そうした中メンゲレの居所がわかりました。ブエノスアイレスでした。これでは手が出せないとあきらめかけたところに、父親の葬儀で帰国しているとの情報が入り、自宅に向かいますが、彼はいませんでした。検事総長の独自の調査でアイヒマンとメンゲレの居所がわかりましたが、イスラエルアイヒマンを裁く代わりにメンゲレは逃がしてしまいました。

喪失感に陥ったヨハンに、母親からヨハンが尊敬する父親ナチスだったと聞かされ、さらにグルニカも小学校の頃、アウシュヴィッツで見守りをしていたと聞かされ、絶望します。恋人マレーネにも悪態をつき、別れを宣言されてしまいます。そしてとうとう検事総長には辞表を提出してしまいました。

ヨハンはグルニカはもう一度やってみてくれと説得され、病床のシモンからもアウシュビッツで祈りを捧げてくれと懇願され、再び検事に戻る決意をします。そして元親衛隊員を次々と起訴しついに裁判の開催にこぎつけます。

裁判の結果、起訴された20人のうち終身刑が6人、無罪3人、最長14年の懲役刑が11人でした。メンゲレは1979年にブラジルにて心臓発作で死亡。

 

実はこの1年間にナチスヒトラーに関する映画を、この作品を含めて5本見たことになります。

アイヒマン・ショー 歴史を映した男たち』

ヒトラー暗殺、13分の誤算』

帰ってきたヒトラー

ヒトラーの贋札

lynyrdburitto.hatenablog.com

この他にもその前に観た『ハンナ・アーレント』もやはりアイヒマンに関連する映画でした。

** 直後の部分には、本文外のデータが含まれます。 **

Lemma compilePendingInputLocked_fs : forall s,
    ascending (mPendingInputFrames s) ->
    frameStep true s (compilePendingInputLocked env s).
Proof.
  intros s Hasc.
  pose proof (promoteSettings_fs (mSettingsByFrameNumber s) s) as P.
  eapply frameStep_trans; [exact P|].
  apply frameStep_weaken with (p := false).
  apply afterPromotion_fs; [exact (frameStep_ascending P Hasc) | reflexivity].
Qed.

Lemma dupFormats_fu : forall s f, frameUpdate false f (dupFormats s f).
Proof.
  intros s f. unfold dupFormats.
  set (f1 := match format f with Some _ => _ | None => _ end).
  assert (H1 : frameUpdate false f f1).
  { unfold f1. destruct (format f) eqn:Ef; [apply fu_refl|].
    destruct (mFormat s); [now apply fu_format | apply fu_refl]. }
  clearbody f1. eapply fu_trans; [exact H1|].
  destruct (gainmapFormat f1) eqn:Eg; [apply fu_refl|].
  destruct (mGainmapFormat s); [now apply fu_gainmapFormat | apply fu_refl].
Qed.

Lemma getNextReadyInputLocked_fs : forall s,
    frameStep false s (snd (getNextReadyInputLocked s)).
Proof.
  intros s. unfold getNextReadyInputLocked.
  destruct (firstReady s (mPendingInputFrames s)); cbn [snd]; [|apply frameStep_refl].
  apply frameStep_updFrame. apply dupFormats_fu.
Qed.
End CompileSteps.

(** ** Members that the passes of the reconciliation leave alone *)

(** Decide the tests of one iteration of a loop, then use the induction hypothesis. *)
Ltac loop_field IH :=
  repeat match goal with
         | |- context [if ?c then _ else _] => destruct c
         | |- context [match ?c with Some _ => _ | None => _ end] => destruct c
         | |- context [match ?c with [] => _ | _ :: _ => _ end] => destruct c
         | |- context [match ?c with (_, _) => _ end] => destruct c
         end;
  rewrite ?IH; reflexivity.

Section Fields.
Variable env : Env.

(** *** [mErrorFrameNumbers] is read by one pass only *)

Lemma updateCodecQualityLocked_errs : forall q s,
    mErrorFrameNumbers (updateCodecQualityLocked env q s) = mErrorFrameNumbers s.
Proof. intros q s. unfold updateCodecQualityLocked. loop_field I. Qed.

Lemma promoteSettings_errs : forall l s,
    mErrorFrameNumbers (promoteSettings env l s) = mErrorFrameNumbers s.
Proof.
  induction l as [|[fn st] l IH]; intros s; cbn [promoteSettings]; [reflexivity|].
  destruct (shutterNotified st); [|apply IH]. rewrite IH.
  match goal with |- context [match ?c with [] => _ | _ :: _ => _ end] => destruct c as [|[k0 f0] [|? ?]] end;
    try reflexivity.
  rewrite updateCodecQualityLocked_errs.
  match goal with |- context [if ?c then _ else _] => destruct c end; reflexivity.
Qed.

Lemma drainAppSegments_errs : forall pending locks s,
    mErrorFrameNumbers (drainAppSegments locks pending s) = mErrorFrameNumbers s.
Proof.
  induction pending as [|ts rest IH]; intros locks s; cbn [drainAppSegments];
    [reflexivity|].
  destruct (mAppSegmentFrameNumbers s) as [|front fns]; [reflexivity|].
  destruct locks as [|[res imgBuffer] locks']; [reflexivity|].
  loop_field IH.
Qed.

Lemma drainYuvBuffers_errs : forall pending locks s,
    mErrorFrameNumbers (drainYuvBuffers locks pending s) = mErrorFrameNumbers s.
Proof.
  induction pending as [|ts rest IH]; intros locks s; cbn [drainYuvBuffers];
    [reflexivity|].
  destruct (mMainImageFrameNumbers s) as [|front fns]; [reflexivity|].
  destruct locks as [|[res imgBuffer] locks']; [reflexivity|].
  loop_field IH.
Qed.

Lemma attributeCodecOutputs_errs : forall pending s,
    mErrorFrameNumbers (attributeCodecOutputs pending s) = mErrorFrameNumbers s.
Proof.
  induction pending as [|b rest IH]; intros s; cbn [attributeCodecOutputs];
    [reflexivity|].
  destruct (mCodecOutputBufferFrameNumbers s) as [|fn fns]; [reflexivity|].
  rewrite IH. destruct (_ =? _); reflexivity.
Qed.

Lemma attributeGainmapCodecOutputs_errs : forall pending s,
    mErrorFrameNumbers (attributeGainmapCodecOutputs pending s) = mErrorFrameNumbers s.
Proof.
  induction pending as [|b rest IH]; intros s; cbn [attributeGainmapCodecOutputs];
    [reflexivity|].
  destruct (mCodecGainmapOutputBufferFrameNumbers s) as [|fn fns]; [reflexivity|].
  rewrite IH. destruct (_ =? _); reflexivity.
Qed.

Lemma drainCaptureResults_errs : forall pending s,
    mErrorFrameNumbers (drainCaptureResults pending s) = mErrorFrameNumbers s.
Proof.
  induction pending as [|[ts [fn meta]] rest IH]; intros s; cbn [drainCaptureResults];
    [reflexivity|].
  rewrite IH.
  destruct ((0 <=? ts) && map_mem fn (mPendingInputFrames s)); [|reflexivity].
  destruct (timestamp (frameAt fn s) =? ts); [|reflexivity].
  match goal with
  | |- context [mAppSegmentSupported ?x] => destruct (negb (mAppSegmentSupported x))
  end; reflexivity.
Qed.

(** *** [mSettingsByFrameNumber] is written by the first pass only *)

Lemma drainAppSegments_settings : forall pending locks s,
    mSettingsByFrameNumber (drainAppSegments locks pending s) = mSettingsByFrameNumber s.
Proof.
  induction pending as [|ts rest IH]; intros locks s; cbn [drainAppSegments];
    [reflexivity|].
  destruct (mAppSegmentFrameNumbers s) as [|front fns]; [reflexivity|].
  destruct locks as [|[res imgBuffer] locks']; [reflexivity|].
  loop_field IH.
Qed.

Lemma drainYuvBuffers_settings : forall pending locks s,
    mSettingsByFrameNumber (drainYuvBuffers locks pending s) = mSettingsByFrameNumber s.
Proof.
  induction pending as [|ts rest IH]; intros locks s; cbn [drainYuvBuffers];
    [reflexivity|].
  destruct (mMainImageFrameNumbers s) as [|front fns]; [reflexivity|].
  destruct locks as [|[res imgBuffer] locks']; [reflexivity|].
  loop_field IH.
Qed.

Lemma attributeCodecOutputs_settings : forall pending s,
    mSettingsByFrameNumber (attributeCodecOutputs pending s) = mSettingsByFrameNumber s.
Proof.
  induction pending as [|b rest IH]; intros s; cbn [attributeCodecOutputs];
    [reflexivity|].
  destruct (mCodecOutputBufferFrameNumbers s) as [|fn fns]; [reflexivity|].
  rewrite IH. destruct (_ =? _); reflexivity.
Qed.

Lemma attributeGainmapCodecOutputs_settings : forall pending s,
    mSettingsByFrameNumber (attributeGainmapCodecOutputs pending s) =
    mSettingsByFrameNumber s.
Proof.
  induction pending as [|b rest IH]; intros s; cbn [attributeGainmapCodecOutputs];
    [reflexivity|].
  destruct (mCodecGainmapOutputBufferFrameNumbers s) as [|fn fns]; [reflexivity|].
  rewrite IH. destruct (_ =? _); reflexivity.
Qed.

Lemma drainCaptureResults_settings : forall pending s,
    mSettingsByFrameNumber (drainCaptureResults pending s) = mSettingsByFrameNumber s.
Proof.
  induction pending as [|[ts [fn meta]] rest IH]; intros s; cbn [drainCaptureResults];
    [reflexivity|].
  rewrite IH.
  destruct ((0 <=? ts) && map_mem fn (mPendingInputFrames s)); [|reflexivity].
  destruct (timestamp (frameAt fn s) =? ts); [|reflexivity].
  match goal with
  | |- context [mAppSegmentSupported ?x] => destruct (negb (mAppSegmentSupported x))
  end; reflexivity.
Qed.
(** * OPC UA control adapter: coercion engine, lazy session, batch tools

    A shallow embedding of [main.py].  Python exceptions are an explicit
    result type, the module-level global [_opcua_client] and the standard
    error stream live in an explicit world that every [async def] threads,
    and the client library (sessions, node handles, remote reads and
    writes) is an interface record: the theorems hold for every
    implementation of it.  Requests are handled one at a time, so an
    [await asyncio.to_thread(f, x)] is the call [f x]. *)

From Stdlib Require Import ZArith NArith List String Ascii Bool Lia DecimalString.
Import ListNotations.
Local Open Scope string_scope.
Local Open Scope Z_scope.

(** ** Python values, exceptions and the built-in conversions *)

Module Py.

(** Exceptions that reach a handler of the program.  All of them derive
    from [Exception]; [LibError] is whatever the client library or the
    transport raises, with its type name and its [str]. *)
Inductive Exn : Type :=
| ValueError (msg : string)
| KeyError (key : string)
| LibError (type_name : string) (msg : string).

Inductive Result (A : Type) : Type :=
| Ok (a : A)
| Raise (e : Exn).
Arguments Ok {A} a.
Arguments Raise {A} e.

Definition bind {A B} (m : Result A) (k : A -> Result B) : Result B :=
  match m with
  | Ok a => k a
  | Raise e => Raise e
  end.

Definition is_ValueError (e : Exn) : bool :=
  match e with ValueError _ => true | _ => false end.

(** [try: body / except ValueError: handler] *)
Definition try_except_ValueError {A} (body : Result A) (handler : Result A)
  : Result A :=
  match body with
  | Ok a => Ok a
  | Raise e => if is_ValueError e then handler else Raise e
  end.

(** Text is a sequence of code points below 256. *)
Definition code (c : ascii) : N := N_of_ascii c.

(** The white space [int] and [float] skip around a literal: tab to
    carriage return, the space, and the two spaces above 127 (next line,
    no-break space), which both conversions turn into a space first. *)
Definition is_space (c : ascii) : bool :=
  let n := code c in
  ((9 <=? n) && (n <=? 13) || (n =? 32) || (n =? 133) || (n =? 160))%N.

Definition is_digit (c : ascii) : bool :=
  let n := code c in ((48 <=? n) && (n <=? 57))%N.

Definition digit_value (c : ascii) : Z := Z.of_N (code c) - 48.

Definition lower_char (c : ascii) : ascii :=
  let n := code c in
  if ((65 <=? n) && (n <=? 90)
      || (192 <=? n) && (n <=? 222) && negb (n =? 215))%N
  then ascii_of_N (n + 32) else c.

今日の作品を含めて、4本が2015年公開です。何かあったのでしょうか。

 

それにしても当時のドイツ国民は、アウシュヴィッツの実態やホロコーストに関してほとんど知らされていませんでした。この裁判とイスラエルで行われたアイヒマン裁判がきっかけで、ナチスが行ってきた数々の愚行を知り、そして憎悪が目覚めたようです。それまではドイツ国内でも元ナチス党員が幅を利かせていました。今また一部でナチス復活、極右の台頭などがとりざたされています。

それでもドイツは自身の手で戦争犯罪人を裁きました。決してニュールンベルク裁判で終わりにはしなかったのです。

日本はどうでしょう。A級戦犯でも、釈放後は総理大臣、政治家、財界の大物、フィクサーとして戦後を引っ張てきました。そして東京裁判は間違い裁判だったと主張します。この違いはどこから来るのでしょう。もっともドイツでもバウア―検事総長やヨハン・ラドマンのような人物がいなければ、ホロコーストも闇の中に埋もれてしまっていたのかもしれません。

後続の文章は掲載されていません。